(** Below the first offset the snapshot is copied. *)
Lemma weave_split : forall (offs : list nat) (p : nat) (s : text) (pos : nat),
  p <= List.length s ->
  (forall o, In o offs -> pos + p <= o) ->
  Spec.weave ins offs pos s
  = firstn p s ++ Spec.weave ins offs (pos + p) (skipn p s).
Proof.
  intros offs. induction p as [|p IH]; intros s pos Hp Hoffs.
  - rewrite Nat.add_0_r. reflexivity.
  - destruct s as [|c s]; [simpl in Hp; lia|]. simpl in Hp.
    cbn [Spec.weave firstn skipn].
    rewrite existsb_eqb_false by (intros o Ho; apply Hoffs in Ho; lia).
    cbn [app]. f_equal.
    rewrite (IH s (S pos)); [|lia|intros o Ho; apply Hoffs in Ho; lia].
    now replace (S pos + p) with (pos + S p) by lia.
Qed.

Lemma weave_past : forall (offs : list nat) (p : nat) (s : text) (pos : nat),
  p < pos -> Spec.weave ins (p :: offs) pos s = Spec.weave ins offs pos s.
Proof.
  intros offs p s. induction s as [|c s IH]; intros pos Hp;
    cbn [Spec.weave existsb];
    (destruct (Nat.eqb_spec pos p); [lia|]); cbn [orb]; [reflexivity|].
  now rewrite IH by lia.
Qed.

Lemma weave_here : forall (offs : list nat) (p : nat) (s : text),
  (forall o, In o offs -> p < o) ->
  Spec.weave ins (p :: offs) p s = ins ++ Spec.weave ins offs p s.
Proof.
  intros offs p s Hoffs. destruct s as [|c s]; cbn [Spec.weave existsb];
    rewrite Nat.eqb_refl, (existsb_eqb_false p offs Hoffs); cbn [orb app].
  - reflexivity.
  - now rewrite weave_past by lia.
Qed.

(** Inserting below every offset already woven in lands at the offset of
    the snapshot. *)
Lemma insert_below_woven : forall (offs : list nat) (p : nat) (s : text),
  p <= List.length s ->
  (forall o, In o offs -> p < o) ->
  insert_at p ins (Spec.weave ins offs 0 s) = Spec.weave ins (p :: offs) 0 s.
Proof.
  intros offs p s Hp Hoffs. unfold insert_at, slice_to, slice_from.
  rewrite (weave_split offs p s 0 Hp)
    by (intros o Ho; apply Hoffs in Ho; lia).
  rewrite (weave_split (p :: offs) p s 0 Hp)
    by (intros o [<-|Ho]; [lia|apply Hoffs in Ho; lia]).
  cbn [Nat.add].
  assert (Hlen : List.length (firstn p s) = p) by (apply firstn_length_le; lia).
  rewrite firstn_app, Hlen, Nat.sub_diag, firstn_all2 by lia.
  cbn [firstn]. rewrite app_nil_r.
  rewrite skipn_app, Hlen, Nat.sub_diag, skipn_all2 by lia.
  cbn [skipn app]. f_equal. now rewrite weave_here.
Qed.

Lemma weave_nothing : forall (s : text) (pos : nat), Spec.weave ins [] pos s = s.
Proof.
  induction s as [|c s IH]; intros pos; cbn [Spec.weave existsb app];
    [reflexivity|]. now rewrite IH.
Qed.

(** A conditional insertion step applied from the last offset to the first:
    whatever each step decides, the result is the snapshot with the text at
    some of the offsets of the snapshot. *)
Lemma tail_to_head_lands : forall (step : text -> found -> text) (content : text),
  (forall cur m, step cur m = cur \/ step cur m = insert_at (m_end m) ins cur) ->
  forall (ds : list found) (chosen : list nat),
  StronglySorted (fun a b => m_end b < m_end a) ds ->
  Forall (fun m => m_end m <= List.length content) ds ->
  (forall o m, In o chosen -> In m ds -> m_end m < o) ->
  exists chosen',
    incl chosen' (map m_end ds ++ chosen) /\
    fold_left step ds (Spec.weave ins chosen 0 content)
    = Spec.weave ins chosen' 0 content.
Proof.
  intros step content Hstep.
  induction ds as [|m ds IH]; intros chosen Hsort Hlen Hlow.
  - exists chosen. split; [apply incl_refl|reflexivity].
  - inversion Hsort as [|m0 ds0 Hsort' Hm]; subst m0 ds0.
    inversion Hlen as [|m0 ds0 Hm_len Hlen']; subst m0 ds0.
    cbn [fold_left].
    destruct (Hstep (Spec.weave ins chosen 0 content) m) as [->| ->].
    + destruct (IH chosen Hsort' Hlen') as (chosen' & Hincl & Heq).
      { intros o m' Ho Hm'. apply Hlow; [exact Ho|now right]. }
      exists chosen'. split; [|exact Heq].
      intros o Ho. apply Hincl in Ho. cbn [map app]. now right.
    + rewrite insert_below_woven;
        [|exact Hm_len|intros o Ho; apply (Hlow o m Ho); now left].
      destruct (IH (m_end m :: chosen) Hsort' Hlen') as (chosen' & Hincl & Heq).
      { intros o m' [<-|Ho] Hm'.
        - rewrite Forall_forall in Hm. now apply Hm.
        - apply Hlow; [exact Ho|now right]. }
      exists chosen'. split; [|exact Heq].
      intros o Ho. apply Hincl in Ho. cbn [map app].
      apply in_app_or in Ho. destruct Ho as [Ho|[<-|Ho]].
      * right. apply in_or_app. now left.
      * now left.
      * right. apply in_or_app. now right.
Qed.

End TailToHead.

(** ** The matches of a scan, in order *)

Section ScanOrder.

Variable r : re.

Lemma scan_bounds : forall (rs sn : text) (skip : nat),
  Forall (fun m => List.length sn + skip <= m_start m /\
                   m_end m = m_start m + List.length (m_text m) /\
                   m_end m <= List.length sn + List.length rs)
         (hits (scan r sn rs skip)).
Proof.
  induction rs as [|x rs IH]; intros sn skip.
  - destruct skip; cbn [scan hits]; [|constructor].
    destruct (match_here r sn []) as [m|] eqn:E; cbn [hits]; [|constructor].
    apply match_here_span in E. destruct E as (rs' & Hr & Hs & He).
    symmetry in Hr. apply app_eq_nil in Hr. destruct Hr as [Ht _].
    constructor; [|constructor]. rewrite He, Hs, Ht. cbn [List.length]. lia.
  - assert (Hweak : forall n,
      Forall (fun m => List.length sn + 0 <= m_start m /\
                       m_end m = m_start m + List.length (m_text m) /\
                       m_end m <= List.length sn + List.length (x :: rs))
             (hits (scan r (x :: sn) rs n))).
    { intros n. eapply Forall_impl; [|apply (IH (x :: sn) n)].
      cbn [List.length]. intros m (H1 & H2 & H3). lia. }
    destruct skip as [|n]; cbn [scan].
    + destruct (match_here r sn (x :: rs)) as [m|] eqn:E; cbn [hits].
      * apply match_here_span in E. destruct E as (rs' & Hr & Hs & He).
        constructor.
        -- apply (f_equal (@List.length ascii)) in Hr.
           rewrite length_app in Hr. lia.
        -- destruct (List.length (m_text m)); cbn [hits]; apply Hweak.
      * apply Hweak.
    + eapply Forall_impl; [|apply (IH (x :: sn) n)].
      cbn [List.length]. intros m (H1 & H2 & H3). lia.
Qed.

Lemma scan_sorted : forall (rs sn : text) (skip : nat),
  StronglySorted (fun a b => m_end a <= m_start b) (hits (scan r sn rs skip)).
Proof.
  induction rs as [|x rs IH]; intros sn skip.
  - destruct skip; cbn [scan hits]; [|constructor].
    destruct (match_here r sn []) as [m|]; cbn [hits]; repeat constructor.
  - destruct skip as [|n]; cbn [scan]; [|apply IH].
    destruct (match_here r sn (x :: rs)) as [m|] eqn:E; cbn [hits]; [|apply IH].
    apply match_here_span in E. destruct E as (rs' & Hr & Hs & He).
    destruct (List.length (m_text m)) as [|n] eqn:El; cbn [hits].
    + constructor; [apply IH|].
      eapply Forall_impl; [|apply (scan_bounds rs (x :: sn) 0)].
      cbn [List.length]. intros b (H1 & _). lia.
    + constructor; [apply IH|].
      eapply Forall_impl; [|apply (scan_bounds rs (x :: sn) n)].
      cbn [List.length]. intros b (H1 & _). lia.
Qed.

Lemma sorted_snoc : forall (R : found -> found -> Prop) (l : list found) (a : found),
  StronglySorted R l -> Forall (fun b => R b a) l ->
  StronglySorted R (l ++ [a]).
Proof.
  intros R l a Hs Hf. induction Hs as [|b l Hs IH Hb]; cbn [app].
  - repeat constructor.
  - inversion Hf as [|b0 l0 Hba Hf']; subst b0 l0.
    constructor; [now apply IH|].
    apply Forall_app. split; [exact Hb|]. now constructor.
Qed.

(** When no match is empty, [reversed(finditer(...))] runs over strictly
    falling end offsets, all inside the text. *)
Lemma reversed_matches_fall : forall content : text,
  (forall sn rs m, match_here r sn rs = Some m -> m_start m < m_end m) ->
  StronglySorted (fun a b => m_end b < m_end a) (rev (finditer r content)) /\
  Forall (fun m => m_end m <= List.length content) (rev (finditer r content)).
Proof.
  intros content Hne. unfold finditer, pieces.
  assert (Hpos : Forall (fun m => m_start m < m_end m)
                        (hits (scan r [] content 0))).
  { pose proof (scan_hits r content [] 0) as Hh.
    induction Hh as [|p ps Hp _ IH]; cbn [hits]; [constructor|].
    destruct p as [c|m]; [exact IH|].
    destruct Hp as (sn & rs & Hm). constructor; [now apply (Hne sn rs)|exact IH]. }
  pose proof (scan_sorted content [] 0) as Hs.
  pose proof (scan_bounds content [] 0) as Hb.
  split.
  - induction Hs as [|a l Hs IH Ha]; cbn [rev]; [constructor|].
    inversion Hpos as [|a0 l0 Hpa Hpl]; subst a0 l0.
    inversion Hb as [|a0 l0 _ Hbl]; subst a0 l0.
    apply sorted_snoc; [now apply IH|].
    apply Forall_rev.
    rewrite Forall_forall in Ha, Hpl |- *.
    intros b Hin. specialize (Ha b Hin). specialize (Hpl b Hin). lia.
  - apply Forall_rev. eapply Forall_impl; [|exact Hb].
    cbn [List.length]. intros m (_ & _ & H). exact H.
Qed.

End ScanOrder.

(** ** No match of the method and function patterns is empty *)

Section NonEmptyMatches.

Lemma den_seqs_elem : forall (a : list re) (r : re) (b : list re) (c c' : cfg),
  den (seqs (a ++ r :: b)) c c' ->
  exists m1 m2,
    den r m1 m2 /\
    List.length (rest m1) <= List.length (rest c) /\
    List.length (rest c') <= List.length (rest m2).
Proof.
  intros a r b c c' H.
  apply den_seqs_app in H. destruct H as (m1 & Ha & Hb).
  cbn [seqs den] in Hb. destruct Hb as (m2 & Hr & Htail).
  exists m1, m2. split; [exact Hr|].
  apply den_span in Ha. destruct Ha as (w1 & Hw1 & _).
  apply den_span in Htail. destruct Htail as (w2 & Hw2 & _).
  rewrite Hw1, Hw2, !length_app. lia.
Qed.

Lemma den_lit_shrinks : forall (s : text) (m1 m2 : cfg),
  s <> [] -> den (lit s) m1 m2 ->
  List.length (rest m2) < List.length (rest m1).
Proof.
  intros s m1 m2 Hs H. apply den_lit in H. destruct H as (Hr & _ & _).
  rewrite Hr, length_app. destruct s; [now elim Hs|]. cbn [List.length]. lia.
Qed.

Lemma den_plus_shrinks : forall (k : cls) (m1 m2 : cfg),
  den (plus k) m1 m2 -> List.length (rest m2) < List.length (rest m1).
Proof.
  intros k m1 m2 H. unfold plus in H. cbn [den] in H.
  destruct H as (m & (x & Hx & _ & _ & _) & (w & _ & Hw & _ & _)).
  rewrite Hx, Hw. cbn [List.length]. rewrite length_app. lia.
Qed.

Lemma match_here_den : forall (r : re) (sn rs : text) (m : found),
  match_here r sn rs = Some m ->
  exists c', den r (Cfg sn rs []) c' /\
             List.length rs = List.length (m_text m) + List.length (rest c') /\
             m_end m = m_start m + List.length (m_text m).
Proof.
  intros r sn rs m H. unfold match_here in H.
  destruct (exec r (Cfg sn rs []) Some) as [c'|] eqn:E; [|discriminate].
  injection H as <-. cbn [m_text m_start m_end].
  apply exec_sound in E. destruct E as (c1 & Hd & Hk). injection Hk as ->.
  exists c'. split; [exact Hd|].
  apply den_span in Hd. destruct Hd as (w & Hr & Hs). cbn [rest seen] in Hr, Hs.
  rewrite (consumed_span (Cfg sn rs []) c' w Hs).
  split; [now rewrite Hr, length_app|].
  rewrite Hs, length_app, length_rev. lia.
Qed.

Lemma method_match_not_empty : forall (sn rs : text) (m : found),
  match_here FixAll.method_pattern sn rs = Some m -> m_start m < m_end m.
Proof.
  intros sn rs m H. apply match_here_den in H.
  destruct H as (c' & Hd & Hlen & He).
  unfold FixAll.method_pattern in Hd. cbn [den] in Hd.
  destruct Hd as (mg & Hd & ->). cbn [rest] in Hlen.
  apply (den_seqs_elem [] (lit (str "async "))) in Hd.
  destruct Hd as (m1 & m2 & Hl & H1 & H2).
  apply den_lit_shrinks in Hl; [|discriminate].
  cbn [rest] in H1. lia.
Qed.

======

* [YOUR ASSIGNMENT]: Scan the material for "rest" and copy the lines that hold it.

* [EXERCISE SOLUTION]:
    List.length (rest m1) <= List.length (rest c) /\
    List.length (rest c') <= List.length (rest m2).
  List.length (rest m2) < List.length (rest m1).
  den (plus k) m1 m2 -> List.length (rest m2) < List.length (rest m1).
             List.length rs = List.length (m_text m) + List.length (rest c') /\
  apply den_span in Hd. destruct Hd as (w & Hr & Hs). cbn [rest seen] in Hr, Hs.
  destruct Hd as (mg & Hd & ->). cbn [rest] in Hlen.
  cbn [rest] in H1. lia.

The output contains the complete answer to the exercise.